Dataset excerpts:
#####
(* ===== verification/VectorDataWire.v ===== *)
(** What a client of the vector-data service reads: the HTTP body of an
    evaluation is JSON that denotes the flag, down to the features authored in
    the VectorData. *)
From Stdlib Require Import Floats.SpecFloat.
From S2P Require Import Prelude GoBytes GoStrings GoSort GoJson GoAny GoCompact GoMarshal Objects Client.
From S2P Require Import VectorDataController VectorDataService VectorDataRoundtrip.
Import VectorDataController VectorDataService VectorDataRoundtrip.
Local Open Scope Z_scope.

Module VectorDataWire.

(** A float64 that [json.Marshal] accepts. *)
Definition finite (f : spec_float) : bool := match f with S754_infinity _ | S754_nan => false | _ => true end.

Section wire.
Context `{U : Unicode} (formatFloat : spec_float → string).
(** [strconv.AppendFloat] writes a finite float as a JSON number. *)
Hypothesis formatFloat_number : ∀ f, finite f = true → valid_number (to_list (formatFloat f)) = true.
Abbreviation numeric := (numeric formatFloat).
Abbreviation wire := (wire formatFloat).

(** ** Decoded values can be encoded *)

Lemma ParseFloat_finite w f : ParseFloat w = Some f → finite f = true.
Proof. unfold ParseFloat. destruct (parse_number w) as [n|]; [|done]. repeat case_match; intros; simplify_eq; done. Qed.
Lemma assoc_set_forall (P : string * any → Prop) m k v : Forall P m → P (k, v) → Forall P (assoc_set m k v).
Proof.
  intros Hm Hv. induction Hm as [|[k' v'] m Hk Hm IH]; cbn; [by constructor|].
  case_bool_decide; [by constructor|]. by constructor.
Qed.
Lemma decode_numeric u j v : jwf j → decode u j = Some v → numeric v.
Proof.
  revert v. induction j as [|b|w|raw|l IH|l IH] using json_nested; intros v.
  - by intros _ [= <-].
  - by intros _ [= <-].
  - cbn. intros Hw. destruct u; [intros [= <-]; cbn; by rewrite to_of_list|].
    destruct (ParseFloat w) as [f|] eqn:E; [|done]. intros [= <-]. cbn. by apply formatFloat_number, (ParseFloat_finite w).
  - by intros _ [= <-].
  - rewrite jwf_arr. intros Hl. cbn [decode]. assert (Ha : Forall numeric (@nil any)) by constructor. revert Ha.
    generalize (@nil any). revert Hl. induction IH as [|x l Hx _ IHl]; intros Hl acc Ha.
    + intros [= <-]. apply numeric_arr. by apply Forall_reverse.
    + apply Forall_cons in Hl as [Hj Hl]. destruct (decode u x) as [y|]; [|done]. cbn. apply IHl; [done|]. constructor; [|done]. by apply Hx.
  - rewrite jwf_obj. intros Hl. cbn [decode]. assert (Ha : Forall (λ e, numeric e.2) (@nil (string * any))) by constructor. revert Ha.
    generalize (@nil (string * any)). revert Hl. induction IH as [|[k x] l Hx _ IHl]; intros Hl acc Ha.
    + intros [= <-]. by apply numeric_map.
    + apply Forall_cons in Hl as [[_ Hj] Hl]. destruct (decode u x) as [y|] eqn:Ey; [|done]. cbn. apply IHl; [done|].
      apply assoc_set_forall; [done|]. by apply Hx.
Qed.
Lemma assoc_get_forall (P : string * any → Prop) m k v : Forall P m → assoc_get m k = Some v → P (k, v).
Proof.
  induction 1 as [|[k' v'] m Hk _ IH]; cbn; [done|]. case_bool_decide as E; [|done]. intros [= <-]. by subst.
Qed.
Lemma parseFlagValue_numeric v : numeric v → numeric (parseFlagValue v).
Proof.
  destruct v as [|b|z|f|w|s|l|m]; cbn [parseFlagValue]; try done.
  - destruct (ParseInt w); [done|]. destruct (ParseFloat (to_list w)) as [f|] eqn:E; [|done].
    intros _. cbn. by apply formatFloat_number, (ParseFloat_finite (to_list w)).
  - intros _. destruct (Valid s); [|done]. destruct (jparse (to_list s)) as [j|] eqn:E; [|done]. cbn.
    destruct (decode false j) as [v|] eqn:Ed; [|done]. by eapply decode_numeric; [eapply jparse_wf|].
Qed.

(** ** The body of a flag *)

Definition flagJson (f : FlagResponse) : json :=
  JObj [(to_list "key", JStr (enc (to_list (fr_Key f)))); (to_list "value", toJson formatFloat (fr_Value f));
        (to_list "reason", JStr (enc (to_list (fr_Reason f))))].
Lemma flagText_json key v : flagText formatFloat (flagOf key v) = jtext (flagJson (flagOf key v)).
Proof.
  unfold flagText, flagJson. rewrite jtext_obj. cbn [flagOf fr_Key fr_Value fr_Variant fr_Reason fr_Metadata].
  rewrite marshal_text. cbn [fmap list_fmap fst snd]. rewrite !jtext_str.
  unfold member. rewrite !encode_string_enc. reflexivity.
Qed.
Lemma flag_read key v : numeric v →
  jparse (bodyText formatFloat (BFlag (flagOf key v))) ≫= decode true =
  Some (AMap [("key", AStr (of_list (recode (to_list key)))); ("value", wire v); ("reason", AStr TargetingMatchReason)]).
Proof.
  intros Hv. cbn [bodyText]. rewrite flagText_json, jparse_text.
  - cbn [mbind option_bind]. unfold flagJson. rewrite decode_object. unfold object_map.
    cbn [foldl fst snd flagOf fr_Key fr_Value fr_Reason]. unfold decoded. rewrite decode_toJson.
    change (decode true (JStr (enc (to_list key)))) with (Some (AStr (of_list (unq (enc (to_list key)))))). rewrite unq_enc. reflexivity.
  - apply jwf_obj. repeat constructor; cbn; [apply valid_enc|by apply toJson_wf].
Qed.

(** ** From the VectorData to the client *)

Context (marshalResults : list DeploymentResult → result GoError string).

Lemma features_numeric vd : wellformed marshalResults vd → numeric (valueOf (rawOrNull (vd_Features vd))).
Proof.
  intros _. unfold valueOf, decoded. destruct (decode_total (jvalue (rawOrNull (vd_Features vd)))) as [v E]. rewrite E.
  eapply decode_numeric; [apply jvalue_wf|exact E].
Qed.

(** C9: a feature travels from the VectorData to the client.  For a feature of
    the authored features object whose value the service supports and whose key
    is not, up to case, the vector's own (that key asks for the whole
    configuration), a single evaluation out of the materialised ConfigMap
    answers 200, and its body is JSON that decodes to the flag's key, the value
    the service parses it to, and the reason, and nothing else.  Booleans arrive
    as they are, integers as their decimal form, strings that hold no JSON
    unchanged, and a string that holds JSON as the value of that JSON. *)
Theorem flag_on_the_wire vd data E vectorId cfg features key v
  (Hrender : renderData marshalResults vd = Ok data) (Hwf : wellformed marshalResults vd)
  (HE : E ≡ₚ map_to_list data) (Hcfg : combine vectorId E = Ok cfg)
  (Hfeatures : valueOf (rawOrNull (vd_Features vd)) = AMap features)
  (Hkey : EqualFold key vectorId = false) (Hv : assoc_get features key = Some v) (Hsupported : parseFlagValue v ≠ ANil) :
  ∃ f value,
    evaluateSingle vectorId key cfg = okResponse (BFlag f) ∧
    jparse (bodyText formatFloat (BFlag f)) ≫= decode true =
      Some (AMap [("key", AStr (of_list (recode (to_list key)))); ("value", value); ("reason", AStr TargetingMatchReason)]) ∧
    value = wire (parseFlagValue v) ∧
    (∀ b, v = ABool b → value = ABool b) ∧
    (∀ w z, v = ANumber w → ParseInt w = Some z → value = ANumber (pretty z)) ∧
    (∀ s, v = AStr s → Valid s = false → valid_utf8 s → value = AStr s) ∧
    (∀ s a, v = AStr s → Valid s = true → jparse (to_list s) ≫= decode false = Some a → value = wire a).
Proof.
  assert (Hcanon : cfg = of_list (jtext (canonical marshalResults vd))).
  { rewrite (combine_published _ _ vd data E Hrender Hwf HE) in Hcfg. congruence. }
  exists (flagOf key (parseFlagValue v)), (wire (parseFlagValue v)). split_and!.
  - unfold evaluateSingle, getFlagValueOrConfiguration. rewrite Hkey.
    assert (Hne : cfg ≠ "") by (rewrite Hcanon; done). rewrite (bool_decide_eq_false_2 _ Hne).
    rewrite Hcanon, (canonical_features marshalResults vd Hwf), Hfeatures, Hv. cbn [from_option id].
    destruct (parseFlagValue v); done.
  - apply flag_read, parseFlagValue_numeric. pose proof (features_numeric vd Hwf) as Hn. rewrite Hfeatures in Hn.
    apply numeric_map in Hn. exact (assoc_get_forall _ _ _ _ Hn Hv).
  - done.
  - by intros b ->.
  - intros w z -> Hz. cbn. by rewrite Hz.
  - intros s -> Hs Hu. cbn [parseFlagValue]. rewrite Hs. cbn. by rewrite recode_valid.
  - intros s a -> Hs Ha. cbn [parseFlagValue]. by rewrite Hs, Ha.
Qed.
End wire.

Section witnesses.
#[local] Existing Instance caseless_unicode.
Lemma shop_float_number f : finite f = true → valid_number (to_list (shop_float f)) = true.
Proof. intros _. reflexivity. Qed.
Lemma flag_on_the_wire_witness : ∃ f,
  evaluateSingle "v1" "note" (shop_config (Some shop_features)) = okResponse (BFlag f) ∧
  jparse (bodyText shop_float (BFlag f)) ≫= decode true =
    Some (AMap [("key", AStr "note"); ("value", AStr "a<b"); ("reason", AStr TargetingMatchReason)]).
Proof.
  destruct (flag_on_the_wire shop_float shop_float_number shop_marshal (shop_vd (Some shop_features)) _ _ "v1" _
    [("enableBeta", ABool true); ("ratio", ANumber "4.6"); ("note", AStr "a<b")] "note" (AStr "a<b")
    (shop_rendered _) shop_wellformed_some (Permutation_refl _)
    (combine_published _ "v1" _ _ _ (shop_rendered _) shop_wellformed_some (Permutation_refl _))
    ltac:(vm_compute; reflexivity) eq_refl eq_refl ltac:(vm_compute; discriminate)) as (f & value & Hf & Hr & -> & _).
  exists f. split; [exact Hf|]. rewrite Hr. vm_compute. reflexivity.
Defined.
End witnesses.
End VectorDataWire.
#####
## TASK GOAL
For each line of the data that includes the word "okResponse", return a copy of it.

## ANSWER FOR THIS EXERCISE
    evaluateSingle vectorId key cfg = okResponse (BFlag f) ∧
  evaluateSingle "v1" "note" (shop_config (Some shop_features)) = okResponse (BFlag f) ∧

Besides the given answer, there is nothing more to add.